For the material that follows, return exactly the lines from the one with "([ReadFile file; ConsoleError" through the one with "Proof. intros H. unfold generateImages.", both ends included.
»»
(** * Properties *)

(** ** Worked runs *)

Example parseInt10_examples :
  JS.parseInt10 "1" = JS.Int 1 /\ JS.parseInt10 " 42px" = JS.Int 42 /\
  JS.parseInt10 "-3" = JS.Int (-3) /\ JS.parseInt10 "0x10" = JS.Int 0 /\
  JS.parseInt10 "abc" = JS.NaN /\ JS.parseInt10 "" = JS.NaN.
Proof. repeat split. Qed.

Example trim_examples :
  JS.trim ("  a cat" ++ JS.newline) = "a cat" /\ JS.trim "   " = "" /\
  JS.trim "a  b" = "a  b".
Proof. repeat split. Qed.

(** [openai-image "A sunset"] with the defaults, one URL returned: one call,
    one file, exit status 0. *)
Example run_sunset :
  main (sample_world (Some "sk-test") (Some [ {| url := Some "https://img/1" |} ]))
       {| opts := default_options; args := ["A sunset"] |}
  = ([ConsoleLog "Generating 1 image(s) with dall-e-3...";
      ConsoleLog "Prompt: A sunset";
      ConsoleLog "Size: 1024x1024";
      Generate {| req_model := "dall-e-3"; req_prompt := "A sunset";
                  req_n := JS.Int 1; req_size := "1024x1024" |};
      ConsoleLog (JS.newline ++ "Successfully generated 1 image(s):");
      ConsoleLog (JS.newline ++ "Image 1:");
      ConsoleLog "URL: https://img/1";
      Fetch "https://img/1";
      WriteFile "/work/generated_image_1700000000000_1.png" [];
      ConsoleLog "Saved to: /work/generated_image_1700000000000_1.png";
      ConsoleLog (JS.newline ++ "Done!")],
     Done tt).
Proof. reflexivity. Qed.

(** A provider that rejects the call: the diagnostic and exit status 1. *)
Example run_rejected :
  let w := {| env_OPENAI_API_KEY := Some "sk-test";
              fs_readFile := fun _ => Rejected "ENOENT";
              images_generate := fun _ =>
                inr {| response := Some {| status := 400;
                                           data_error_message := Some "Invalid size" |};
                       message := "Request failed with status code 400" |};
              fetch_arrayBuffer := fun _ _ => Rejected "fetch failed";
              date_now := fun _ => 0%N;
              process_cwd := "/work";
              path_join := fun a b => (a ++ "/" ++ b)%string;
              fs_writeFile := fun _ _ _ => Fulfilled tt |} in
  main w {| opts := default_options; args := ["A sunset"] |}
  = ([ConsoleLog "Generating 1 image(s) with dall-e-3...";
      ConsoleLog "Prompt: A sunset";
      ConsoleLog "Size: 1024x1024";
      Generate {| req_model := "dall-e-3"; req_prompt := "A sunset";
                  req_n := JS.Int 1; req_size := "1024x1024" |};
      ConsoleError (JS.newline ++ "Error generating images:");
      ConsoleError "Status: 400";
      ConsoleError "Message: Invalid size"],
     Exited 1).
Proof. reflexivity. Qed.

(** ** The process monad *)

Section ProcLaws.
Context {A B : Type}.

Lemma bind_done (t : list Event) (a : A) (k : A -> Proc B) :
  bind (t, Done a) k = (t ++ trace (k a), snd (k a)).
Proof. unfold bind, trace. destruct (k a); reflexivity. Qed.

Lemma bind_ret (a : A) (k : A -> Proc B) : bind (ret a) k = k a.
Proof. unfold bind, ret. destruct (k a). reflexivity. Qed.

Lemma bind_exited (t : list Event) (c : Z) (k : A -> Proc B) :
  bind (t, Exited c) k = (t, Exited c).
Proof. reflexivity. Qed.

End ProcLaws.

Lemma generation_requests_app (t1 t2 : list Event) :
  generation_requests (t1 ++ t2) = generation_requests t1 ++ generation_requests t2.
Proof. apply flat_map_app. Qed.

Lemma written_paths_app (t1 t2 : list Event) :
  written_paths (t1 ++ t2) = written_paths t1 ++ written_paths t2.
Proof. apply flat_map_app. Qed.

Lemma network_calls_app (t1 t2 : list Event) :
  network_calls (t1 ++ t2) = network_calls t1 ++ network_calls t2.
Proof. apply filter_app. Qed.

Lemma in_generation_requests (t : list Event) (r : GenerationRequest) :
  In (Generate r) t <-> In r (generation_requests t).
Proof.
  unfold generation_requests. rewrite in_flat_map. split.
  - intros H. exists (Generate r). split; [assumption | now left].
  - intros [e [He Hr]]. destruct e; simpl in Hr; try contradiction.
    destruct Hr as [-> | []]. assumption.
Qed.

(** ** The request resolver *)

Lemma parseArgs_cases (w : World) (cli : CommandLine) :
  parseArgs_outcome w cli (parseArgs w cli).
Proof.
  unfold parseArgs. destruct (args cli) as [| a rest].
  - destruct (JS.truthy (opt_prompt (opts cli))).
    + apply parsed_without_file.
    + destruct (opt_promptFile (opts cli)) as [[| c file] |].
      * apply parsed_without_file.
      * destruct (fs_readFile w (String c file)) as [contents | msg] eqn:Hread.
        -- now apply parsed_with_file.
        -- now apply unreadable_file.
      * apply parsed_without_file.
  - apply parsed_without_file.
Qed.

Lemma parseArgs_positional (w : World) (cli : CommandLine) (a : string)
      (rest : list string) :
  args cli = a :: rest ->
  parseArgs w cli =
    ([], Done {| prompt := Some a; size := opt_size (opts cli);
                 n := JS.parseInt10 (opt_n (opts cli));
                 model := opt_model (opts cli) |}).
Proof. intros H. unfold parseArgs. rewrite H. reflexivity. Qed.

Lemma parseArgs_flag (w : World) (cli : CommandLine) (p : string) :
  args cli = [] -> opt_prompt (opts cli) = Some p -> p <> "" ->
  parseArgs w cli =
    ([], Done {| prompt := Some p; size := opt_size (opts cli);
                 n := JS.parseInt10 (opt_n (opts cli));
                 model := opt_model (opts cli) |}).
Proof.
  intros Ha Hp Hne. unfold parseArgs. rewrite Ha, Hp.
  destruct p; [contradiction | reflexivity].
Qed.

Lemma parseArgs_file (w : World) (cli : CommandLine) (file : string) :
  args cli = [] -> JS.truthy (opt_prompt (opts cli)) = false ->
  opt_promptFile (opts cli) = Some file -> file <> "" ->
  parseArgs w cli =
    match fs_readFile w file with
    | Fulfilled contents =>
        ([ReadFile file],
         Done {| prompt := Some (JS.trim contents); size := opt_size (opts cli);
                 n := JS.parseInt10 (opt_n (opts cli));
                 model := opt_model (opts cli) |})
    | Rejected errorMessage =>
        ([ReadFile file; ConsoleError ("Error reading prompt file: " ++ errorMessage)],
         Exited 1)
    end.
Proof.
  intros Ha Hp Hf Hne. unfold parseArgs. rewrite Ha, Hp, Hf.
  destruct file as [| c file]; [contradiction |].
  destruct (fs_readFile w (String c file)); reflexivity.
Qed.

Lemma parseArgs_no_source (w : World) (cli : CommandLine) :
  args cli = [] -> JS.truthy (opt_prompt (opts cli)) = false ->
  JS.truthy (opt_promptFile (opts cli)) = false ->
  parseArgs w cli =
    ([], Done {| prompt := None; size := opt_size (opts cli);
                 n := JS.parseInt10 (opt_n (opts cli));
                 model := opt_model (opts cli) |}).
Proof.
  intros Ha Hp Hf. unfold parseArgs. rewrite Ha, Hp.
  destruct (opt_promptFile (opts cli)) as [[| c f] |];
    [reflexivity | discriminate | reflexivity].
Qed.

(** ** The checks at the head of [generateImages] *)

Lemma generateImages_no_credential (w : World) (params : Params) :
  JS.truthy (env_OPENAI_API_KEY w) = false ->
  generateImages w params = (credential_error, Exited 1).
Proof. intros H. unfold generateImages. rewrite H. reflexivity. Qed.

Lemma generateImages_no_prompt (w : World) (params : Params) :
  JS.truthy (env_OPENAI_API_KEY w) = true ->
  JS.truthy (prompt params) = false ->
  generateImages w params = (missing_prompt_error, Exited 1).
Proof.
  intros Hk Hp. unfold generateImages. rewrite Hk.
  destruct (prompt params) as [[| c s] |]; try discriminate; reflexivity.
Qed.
««
### Solved exercise
        ([ReadFile file; ConsoleError ("Error reading prompt file: " ++ errorMessage)],
         Exited 1)
    end.
Proof.
  intros Ha Hp Hf Hne. unfold parseArgs. rewrite Ha, Hp, Hf.
  destruct file as [| c file]; [contradiction |].
  destruct (fs_readFile w (String c file)); reflexivity.
Qed.

Lemma parseArgs_no_source (w : World) (cli : CommandLine) :
  args cli = [] -> JS.truthy (opt_prompt (opts cli)) = false ->
  JS.truthy (opt_promptFile (opts cli)) = false ->
  parseArgs w cli =
    ([], Done {| prompt := None; size := opt_size (opts cli);
                 n := JS.parseInt10 (opt_n (opts cli));
                 model := opt_model (opts cli) |}).
Proof.
  intros Ha Hp Hf. unfold parseArgs. rewrite Ha, Hp.
  destruct (opt_promptFile (opts cli)) as [[| c f] |];
    [reflexivity | discriminate | reflexivity].
Qed.

(** ** The checks at the head of [generateImages] *)

Lemma generateImages_no_credential (w : World) (params : Params) :
  JS.truthy (env_OPENAI_API_KEY w) = false ->
  generateImages w params = (credential_error, Exited 1).
Proof. intros H. unfold generateImages. rewrite H. reflexivity. Qed.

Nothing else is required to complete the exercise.